EXERCISE
Output only the lines below from the one containing "Definition charset : string" to the one containing "unfold js_eq;", exactly as written, both ends kept.

THE INPUT
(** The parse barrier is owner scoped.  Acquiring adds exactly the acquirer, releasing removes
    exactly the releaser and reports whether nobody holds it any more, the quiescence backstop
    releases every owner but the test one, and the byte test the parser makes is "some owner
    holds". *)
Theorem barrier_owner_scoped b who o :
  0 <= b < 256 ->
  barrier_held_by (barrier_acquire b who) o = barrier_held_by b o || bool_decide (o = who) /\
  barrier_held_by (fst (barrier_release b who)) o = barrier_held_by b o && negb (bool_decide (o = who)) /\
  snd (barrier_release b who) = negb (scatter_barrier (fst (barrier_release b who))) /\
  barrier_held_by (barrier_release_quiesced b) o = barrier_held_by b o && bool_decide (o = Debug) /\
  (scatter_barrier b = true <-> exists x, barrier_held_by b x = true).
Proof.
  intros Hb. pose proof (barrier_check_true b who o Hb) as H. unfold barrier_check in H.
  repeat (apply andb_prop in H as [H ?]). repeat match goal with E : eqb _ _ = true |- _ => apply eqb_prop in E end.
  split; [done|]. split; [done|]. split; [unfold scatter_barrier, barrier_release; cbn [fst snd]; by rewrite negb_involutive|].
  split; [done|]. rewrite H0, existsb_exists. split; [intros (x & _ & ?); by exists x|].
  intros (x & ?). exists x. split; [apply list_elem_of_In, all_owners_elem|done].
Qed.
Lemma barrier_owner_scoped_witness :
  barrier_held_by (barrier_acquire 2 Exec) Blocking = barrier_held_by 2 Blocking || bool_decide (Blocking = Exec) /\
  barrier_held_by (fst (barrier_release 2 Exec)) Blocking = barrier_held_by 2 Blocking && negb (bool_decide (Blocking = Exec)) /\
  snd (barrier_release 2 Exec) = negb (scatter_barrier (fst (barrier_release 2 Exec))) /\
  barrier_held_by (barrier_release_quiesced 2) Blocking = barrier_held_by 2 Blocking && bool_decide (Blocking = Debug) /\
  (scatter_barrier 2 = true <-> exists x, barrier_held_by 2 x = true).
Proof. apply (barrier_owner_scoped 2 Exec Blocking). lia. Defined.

==

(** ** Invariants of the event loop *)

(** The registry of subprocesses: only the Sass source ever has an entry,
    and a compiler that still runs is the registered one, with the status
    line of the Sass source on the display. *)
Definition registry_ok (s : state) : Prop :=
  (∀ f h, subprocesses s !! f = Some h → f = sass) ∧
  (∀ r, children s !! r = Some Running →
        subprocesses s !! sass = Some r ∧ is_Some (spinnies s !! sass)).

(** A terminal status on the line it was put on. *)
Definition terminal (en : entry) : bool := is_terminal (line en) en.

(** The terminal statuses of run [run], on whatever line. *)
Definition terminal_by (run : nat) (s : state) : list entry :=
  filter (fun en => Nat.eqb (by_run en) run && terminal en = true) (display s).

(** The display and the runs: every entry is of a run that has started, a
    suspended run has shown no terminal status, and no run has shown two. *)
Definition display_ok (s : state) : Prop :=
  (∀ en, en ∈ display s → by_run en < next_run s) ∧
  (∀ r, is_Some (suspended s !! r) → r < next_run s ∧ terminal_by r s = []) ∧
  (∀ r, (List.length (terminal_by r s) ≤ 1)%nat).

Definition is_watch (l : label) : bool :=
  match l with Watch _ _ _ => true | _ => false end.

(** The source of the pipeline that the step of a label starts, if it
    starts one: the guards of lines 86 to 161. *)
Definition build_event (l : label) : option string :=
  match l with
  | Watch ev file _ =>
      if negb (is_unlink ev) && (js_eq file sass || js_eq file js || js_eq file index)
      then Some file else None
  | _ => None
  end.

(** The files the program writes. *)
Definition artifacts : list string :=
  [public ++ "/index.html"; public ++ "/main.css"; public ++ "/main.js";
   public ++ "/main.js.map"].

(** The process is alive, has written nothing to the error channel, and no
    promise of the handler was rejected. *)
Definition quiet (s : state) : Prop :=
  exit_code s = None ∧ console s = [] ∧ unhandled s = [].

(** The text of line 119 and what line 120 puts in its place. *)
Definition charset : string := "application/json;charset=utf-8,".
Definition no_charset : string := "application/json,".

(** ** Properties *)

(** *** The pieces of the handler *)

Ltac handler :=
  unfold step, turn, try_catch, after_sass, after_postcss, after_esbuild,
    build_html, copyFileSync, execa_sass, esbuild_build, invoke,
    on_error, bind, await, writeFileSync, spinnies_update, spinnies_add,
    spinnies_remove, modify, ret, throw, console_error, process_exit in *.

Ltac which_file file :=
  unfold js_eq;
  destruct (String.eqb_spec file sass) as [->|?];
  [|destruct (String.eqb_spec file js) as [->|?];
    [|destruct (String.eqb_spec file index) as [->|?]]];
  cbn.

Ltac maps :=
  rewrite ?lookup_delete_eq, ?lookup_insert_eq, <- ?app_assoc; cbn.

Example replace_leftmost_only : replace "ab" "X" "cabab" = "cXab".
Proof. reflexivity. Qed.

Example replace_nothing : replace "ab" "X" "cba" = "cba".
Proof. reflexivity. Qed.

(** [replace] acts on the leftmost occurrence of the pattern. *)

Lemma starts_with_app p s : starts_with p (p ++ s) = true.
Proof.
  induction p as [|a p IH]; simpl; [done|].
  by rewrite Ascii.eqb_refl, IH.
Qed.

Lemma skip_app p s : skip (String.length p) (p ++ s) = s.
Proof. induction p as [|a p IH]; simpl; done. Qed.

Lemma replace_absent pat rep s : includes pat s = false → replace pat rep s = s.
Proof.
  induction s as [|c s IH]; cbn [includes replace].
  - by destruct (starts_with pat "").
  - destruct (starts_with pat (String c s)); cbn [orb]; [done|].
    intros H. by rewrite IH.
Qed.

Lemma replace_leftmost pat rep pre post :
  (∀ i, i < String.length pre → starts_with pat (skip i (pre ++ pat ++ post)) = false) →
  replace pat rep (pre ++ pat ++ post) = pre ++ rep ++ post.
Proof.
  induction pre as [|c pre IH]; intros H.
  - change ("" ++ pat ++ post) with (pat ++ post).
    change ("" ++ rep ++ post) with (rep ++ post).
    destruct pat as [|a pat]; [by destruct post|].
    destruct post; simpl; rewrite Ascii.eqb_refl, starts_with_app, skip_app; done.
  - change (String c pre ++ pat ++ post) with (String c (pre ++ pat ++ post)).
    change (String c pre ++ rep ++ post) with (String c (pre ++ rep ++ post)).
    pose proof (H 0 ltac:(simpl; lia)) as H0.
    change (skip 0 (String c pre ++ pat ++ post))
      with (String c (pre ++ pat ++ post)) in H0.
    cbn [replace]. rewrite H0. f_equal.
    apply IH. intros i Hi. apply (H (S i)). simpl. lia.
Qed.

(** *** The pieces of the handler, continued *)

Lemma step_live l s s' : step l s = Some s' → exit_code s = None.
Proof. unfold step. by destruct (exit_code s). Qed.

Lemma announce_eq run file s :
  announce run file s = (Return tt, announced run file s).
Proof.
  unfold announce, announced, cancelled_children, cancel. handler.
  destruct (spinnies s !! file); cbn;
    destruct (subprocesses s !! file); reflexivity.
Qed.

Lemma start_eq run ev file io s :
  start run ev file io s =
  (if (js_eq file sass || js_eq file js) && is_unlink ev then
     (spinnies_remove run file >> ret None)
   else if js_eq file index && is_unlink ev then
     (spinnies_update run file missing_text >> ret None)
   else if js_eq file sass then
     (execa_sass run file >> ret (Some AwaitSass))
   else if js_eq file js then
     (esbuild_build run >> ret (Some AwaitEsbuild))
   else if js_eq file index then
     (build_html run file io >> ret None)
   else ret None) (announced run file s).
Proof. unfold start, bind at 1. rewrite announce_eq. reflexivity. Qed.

SOLUTION TO THIS TASK
Definition charset : string := "application/json;charset=utf-8,".
Definition no_charset : string := "application/json,".

(** ** Properties *)

(** *** The pieces of the handler *)

Ltac handler :=
  unfold step, turn, try_catch, after_sass, after_postcss, after_esbuild,
    build_html, copyFileSync, execa_sass, esbuild_build, invoke,
    on_error, bind, await, writeFileSync, spinnies_update, spinnies_add,
    spinnies_remove, modify, ret, throw, console_error, process_exit in *.

Ltac which_file file :=
  unfold js_eq;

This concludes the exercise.